Se encrespa o languidece en consorcio con los motivos, se desliza sin frenos y sin férulas. Expresión de las melodías subjetivas, el verso es como ellas irregular y voluble. Su música, caprichosamente modulada, es, por ello, una música autóctona: cada poema trae consigo la que le pertenece, estrictamente. Todos los ritmos caben en el metro libre. Puede cantar en todas las medidas, los tonos, adoptando, un instante, pasos iguales si le place, desordenándose, complicándose cuando es preciso, sin dejar de ser por eso perfectamente armonioso. Dispone a su antojo de la rima como dispone del ritmo, la desecha en el momento en que le estorba, la conserva cuando necesita de las resonancias, de los paralelismos, de los ajustes tónicos. Se reviste así el nuevo verso de todos los aspectos, fulge de todas sus facetas, se transforma sin tregua. Hace posible, dentro del poema, el milagro que las antiguas formas rigurosas no hubieran consentido: el de fijar cada matiz del pensamiento en un ritmo diverso, reducir o acrecer los tonos de acuerdo con las emociones. Y esto sin duros tránsitos, sin artificios, sin los ridículos obeliscos que se hicieron en días infortunados.
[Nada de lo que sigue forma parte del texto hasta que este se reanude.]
(* ===== verification/HelperDB.v ===== *)
(** * The helper's database ([internal/state], helper schema)

    One Coq record per row type, one finite map per table, with the table's
    primary key as the key of the map.  Columns whose SQL [CHECK] lists their
    values are enumerations.  The statements at the end of the file are the
    [INSERT] and [UPDATE] forms the code uses, with the uniqueness and foreign
    key constraints the schema declares. *)

From S2P Require Import Prelude Exposure.
From stdpp Require Import base gmap strings list.
From Stdlib Require Import ZArith Lia.

Open Scope Z_scope.

(** ** Enumerated columns *)
Inductive op_state_t : Type :=
| StateAccepted | StateExecuting | StateReconciling | StateSucceeded
| StateFailed | StateActionRequired | StateCancelled | StateSuperseded.

Inductive outcome_t : Type :=
| NotDispatched | ConfirmedAbsent | ConfirmedApplied | OutcomeUnknown | OutcomeMixed.

Inductive disposition_t : Type :=
| Completed | RetryAfterValidation | ReconcileFirst | AdministratorAction | RetryForbidden.

Inductive lease_state_t : Type := LeaseHeld | LeaseRecoveryRequired | LeaseReleased.

Inductive gen_status_t : Type :=
| GenVerificationRequired | GenPrepared | GenCandidate | GenActive
| GenRetained | GenFailed | GenCleanupPending | GenRemoved.

Inductive cleanup_state_t : Type := CleanupNotRequired | CleanupClean | CleanupPending.

Inductive comp_state_t : Type :=
| CompUnknown | CompCreated | CompStopped | CompRunning
| CompMissing | CompFailed | CompRemoved.

#[export] Instance op_state_eq_dec : EqDecision op_state_t.
Proof. solve_decision. Defined.
#[export] Instance outcome_eq_dec : EqDecision outcome_t.
Proof. solve_decision. Defined.
#[export] Instance disposition_eq_dec : EqDecision disposition_t.
Proof. solve_decision. Defined.
#[export] Instance lease_state_eq_dec : EqDecision lease_state_t.
Proof. solve_decision. Defined.
#[export] Instance gen_status_eq_dec : EqDecision gen_status_t.
Proof. solve_decision. Defined.
#[export] Instance cleanup_state_eq_dec : EqDecision cleanup_state_t.
Proof. solve_decision. Defined.
#[export] Instance comp_state_eq_dec : EqDecision comp_state_t.
Proof. solve_decision. Defined.

(** The text stored in the column, where the code builds strings from it. *)
Definition op_state_text (s : op_state_t) : string :=
  match s with
  | StateAccepted => "accepted" | StateExecuting => "executing"
  | StateReconciling => "reconciling" | StateSucceeded => "succeeded"
  | StateFailed => "failed" | StateActionRequired => "action_required"
  | StateCancelled => "cancelled" | StateSuperseded => "superseded"
  end.

Definition gen_status_text (s : gen_status_t) : string :=
  match s with
  | GenVerificationRequired => "verification_required" | GenPrepared => "prepared"
  | GenCandidate => "candidate" | GenActive => "active" | GenRetained => "retained"
  | GenFailed => "failed" | GenCleanupPending => "cleanup_pending" | GenRemoved => "removed"
  end.

Definition cleanup_text (s : cleanup_state_t) : string :=
  match s with
  | CleanupNotRequired => "not_required" | CleanupClean => "clean" | CleanupPending => "pending"
  end.

Definition comp_state_text (s : comp_state_t) : string :=
  match s with
  | CompUnknown => "unknown" | CompCreated => "created" | CompStopped => "stopped"
  | CompRunning => "running" | CompMissing => "missing" | CompFailed => "failed"
  | CompRemoved => "removed"
  end.

(** ** Rows *)
(** [helper_operations], keyed by [operation_id]: one row per operation identity. *)
Record opRow : Type := {
  op_request_hash : string;
  op_request_json : string;
  op_protocol_version : Z;
  op_operation_revision : Z;
  op_kind : string;
  op_installation : string;
  op_caller_uid : Z;
  op_state : op_state_t;
  op_phase : string;
  op_outcome : outcome_t;
  op_recovery : disposition_t;
  op_expected_generation : option Z;
  op_token : option Z;
  op_accepted_at : string;
  op_started_at : option string;
  op_updated_at : string;
  op_completed_at : option string;
  op_result_json : string;
  op_error_code : string;
  op_error_detail : string
}.

#[export] Instance opRow_eta : Eta opRow :=
  fun r => Build_opRow
    (op_request_hash r) (op_request_json r) (op_protocol_version r) (op_operation_revision r) (op_kind r)
    (op_installation r) (op_caller_uid r) (op_state r) (op_phase r) (op_outcome r)
    (op_recovery r) (op_expected_generation r) (op_token r) (op_accepted_at r) (op_started_at r)
    (op_updated_at r) (op_completed_at r) (op_result_json r) (op_error_code r) (op_error_detail r).
#[export] Instance set_op_request_hash : Setter op_request_hash := ltac:(mk_setter).
#[export] Instance set_op_request_json : Setter op_request_json := ltac:(mk_setter).
#[export] Instance set_op_protocol_version : Setter op_protocol_version := ltac:(mk_setter).
#[export] Instance set_op_operation_revision : Setter op_operation_revision := ltac:(mk_setter).
#[export] Instance set_op_kind : Setter op_kind := ltac:(mk_setter).
#[export] Instance set_op_installation : Setter op_installation := ltac:(mk_setter).
#[export] Instance set_op_caller_uid : Setter op_caller_uid := ltac:(mk_setter).
#[export] Instance set_op_state : Setter op_state := ltac:(mk_setter).
#[export] Instance set_op_phase : Setter op_phase := ltac:(mk_setter).
#[export] Instance set_op_outcome : Setter op_outcome := ltac:(mk_setter).
#[export] Instance set_op_recovery : Setter op_recovery := ltac:(mk_setter).
#[export] Instance set_op_expected_generation : Setter op_expected_generation := ltac:(mk_setter).
#[export] Instance set_op_token : Setter op_token := ltac:(mk_setter).
#[export] Instance set_op_accepted_at : Setter op_accepted_at := ltac:(mk_setter).
#[export] Instance set_op_started_at : Setter op_started_at := ltac:(mk_setter).
#[export] Instance set_op_updated_at : Setter op_updated_at := ltac:(mk_setter).
#[export] Instance set_op_completed_at : Setter op_completed_at := ltac:(mk_setter).
#[export] Instance set_op_result_json : Setter op_result_json := ltac:(mk_setter).
#[export] Instance set_op_error_code : Setter op_error_code := ltac:(mk_setter).
#[export] Instance set_op_error_detail : Setter op_error_detail := ltac:(mk_setter).

(** [installation_leases], keyed by [installation_id]. *)
Record leaseRow : Type := {
  ls_operation : string;
  ls_token : Z;
  ls_state : lease_state_t;
  ls_acquired_at : string;
  ls_updated_at : string;
  ls_recovery_required : bool
}.

#[export] Instance leaseRow_eta : Eta leaseRow :=
  fun r => Build_leaseRow
    (ls_operation r) (ls_token r) (ls_state r) (ls_acquired_at r) (ls_updated_at r)
    (ls_recovery_required r).
#[export] Instance set_ls_operation : Setter ls_operation := ltac:(mk_setter).
#[export] Instance set_ls_token : Setter ls_token := ltac:(mk_setter).
#[export] Instance set_ls_state : Setter ls_state := ltac:(mk_setter).
#[export] Instance set_ls_acquired_at : Setter ls_acquired_at := ltac:(mk_setter).
#[export] Instance set_ls_updated_at : Setter ls_updated_at := ltac:(mk_setter).
#[export] Instance set_ls_recovery_required : Setter ls_recovery_required := ltac:(mk_setter).

(** [runtime_generations], keyed by installation and generation number. *)
Record genRow : Type := {
  g_operation : string;
  g_application : string;
  g_release : string;
  g_status : gen_status_t;
  g_network_name : string;
  g_network_id : string;
  g_plan_hash : string;
  g_topology_hash : string;
  g_data_path : string;
  g_exposure_mode : string;
  g_service_id : string;
  g_host_address : string;
  g_host_port : Z;
  g_container_port : Z;
  g_service_protocol : string;
  g_created_at : string;
  g_verified_at : option string;
  g_committed_at : option string;
  g_retired_at : option string;
  g_cleanup : cleanup_state_t
}.

#[export] Instance genRow_eta : Eta genRow :=
  fun r => Build_genRow
    (g_operation r) (g_application r) (g_release r) (g_status r) (g_network_name r)
    (g_network_id r) (g_plan_hash r) (g_topology_hash r) (g_data_path r) (g_exposure_mode r)
    (g_service_id r) (g_host_address r) (g_host_port r) (g_container_port r) (g_service_protocol r)
    (g_created_at r) (g_verified_at r) (g_committed_at r) (g_retired_at r) (g_cleanup r).
#[export] Instance set_g_operation : Setter g_operation := ltac:(mk_setter).
#[export] Instance set_g_application : Setter g_application := ltac:(mk_setter).
#[export] Instance set_g_release : Setter g_release := ltac:(mk_setter).
#[export] Instance set_g_status : Setter g_status := ltac:(mk_setter).
#[export] Instance set_g_network_name : Setter g_network_name := ltac:(mk_setter).
#[export] Instance set_g_network_id : Setter g_network_id := ltac:(mk_setter).
#[export] Instance set_g_plan_hash : Setter g_plan_hash := ltac:(mk_setter).
#[export] Instance set_g_topology_hash : Setter g_topology_hash := ltac:(mk_setter).
#[export] Instance set_g_data_path : Setter g_data_path := ltac:(mk_setter).
#[export] Instance set_g_exposure_mode : Setter g_exposure_mode := ltac:(mk_setter).
#[export] Instance set_g_service_id : Setter g_service_id := ltac:(mk_setter).
#[export] Instance set_g_host_address : Setter g_host_address := ltac:(mk_setter).
#[export] Instance set_g_host_port : Setter g_host_port := ltac:(mk_setter).
#[export] Instance set_g_container_port : Setter g_container_port := ltac:(mk_setter).
#[export] Instance set_g_service_protocol : Setter g_service_protocol := ltac:(mk_setter).
#[export] Instance set_g_created_at : Setter g_created_at := ltac:(mk_setter).
#[export] Instance set_g_verified_at : Setter g_verified_at := ltac:(mk_setter).
#[export] Instance set_g_committed_at : Setter g_committed_at := ltac:(mk_setter).
#[export] Instance set_g_retired_at : Setter g_retired_at := ltac:(mk_setter).
#[export] Instance set_g_cleanup : Setter g_cleanup := ltac:(mk_setter).

(** [runtime_components], keyed by installation, generation and component. *)
Record compRow : Type := {
  c_container_name : string;
  c_container_id : string;
  c_image : string;
  c_image_id : string;
  c_config_hash : string;
  c_state : comp_state_t;
  c_depends_on : list string;
  c_ordinal : Z;
  c_created_at : string;
  c_started_at : option string;
  c_verified_at : option string
}.

#[export] Instance compRow_eta : Eta compRow :=
  fun r => Build_compRow
    (c_container_name r) (c_container_id r) (c_image r) (c_image_id r) (c_config_hash r)
    (c_state r) (c_depends_on r) (c_ordinal r) (c_created_at r) (c_started_at r)
    (c_verified_at r).
#[export] Instance set_c_container_name : Setter c_container_name := ltac:(mk_setter).
#[export] Instance set_c_container_id : Setter c_container_id := ltac:(mk_setter).
#[export] Instance set_c_image : Setter c_image := ltac:(mk_setter).
#[export] Instance set_c_image_id : Setter c_image_id := ltac:(mk_setter).
#[export] Instance set_c_config_hash : Setter c_config_hash := ltac:(mk_setter).
#[export] Instance set_c_state : Setter c_state := ltac:(mk_setter).
#[export] Instance set_c_depends_on : Setter c_depends_on := ltac:(mk_setter).
#[export] Instance set_c_ordinal : Setter c_ordinal := ltac:(mk_setter).
#[export] Instance set_c_created_at : Setter c_created_at := ltac:(mk_setter).
#[export] Instance set_c_started_at : Setter c_started_at := ltac:(mk_setter).
#[export] Instance set_c_verified_at : Setter c_verified_at := ltac:(mk_setter).

(** [lifecycle_component_steps], keyed by operation, generation, component,
    action and attempt. *)
Record stepRow : Type := {
  st_installation : string;
  st_expected_id : string;
  st_observed_id : string;
  st_intent_at : string;
  st_dispatched_at : option string;
  st_verified_at : option string;
  st_outcome : outcome_t;
  st_error_detail : string
}.

#[export] Instance stepRow_eta : Eta stepRow :=
  fun r => Build_stepRow
    (st_installation r) (st_expected_id r) (st_observed_id r) (st_intent_at r) (st_dispatched_at r)
    (st_verified_at r) (st_outcome r) (st_error_detail r).
#[export] Instance set_st_installation : Setter st_installation := ltac:(mk_setter).
#[export] Instance set_st_expected_id : Setter st_expected_id := ltac:(mk_setter).
#[export] Instance set_st_observed_id : Setter st_observed_id := ltac:(mk_setter).
#[export] Instance set_st_intent_at : Setter st_intent_at := ltac:(mk_setter).
#[export] Instance set_st_dispatched_at : Setter st_dispatched_at := ltac:(mk_setter).
#[export] Instance set_st_verified_at : Setter st_verified_at := ltac:(mk_setter).
#[export] Instance set_st_outcome : Setter st_outcome := ltac:(mk_setter).
#[export] Instance set_st_error_detail : Setter st_error_detail := ltac:(mk_setter).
Conduce las nuevas fiestas orquestales del verbo nuestro profundo sentimiento del Canto; guía el sonoro tropel de las sílabas, musicales por sí mismas, el don melódico que nos es característico.
Logramos al cabo las polifonías superiores de una música sin límites. La naturaleza entera se expresa por nuestras bocas, en un hálito, con pureza, y nuestros versos son ese hálito puro. Sueños, ideas, visiones, extrañas y escondidas voces interiores, desfilan igualmente perfectas y rítmicas; y nuestros versos son ese desfile rítmico. Tenemos ya en nuestras manos, ajustada, perfecta, la nueva siringa para el nuevo soliloquio. De noche aun, por los caminos secretos, hemos escalado la altura desde la cual hablaremos a la tierra. Divinos y eternos como dioses, puesto que somos hombres, cantaremos un Canto de eternidad. Vamos a exhalar la voz de nuestra hora, y, con el brazo de la melodía, clavaremos sobre el monte lejano, como una antorcha, «nuestro» sol.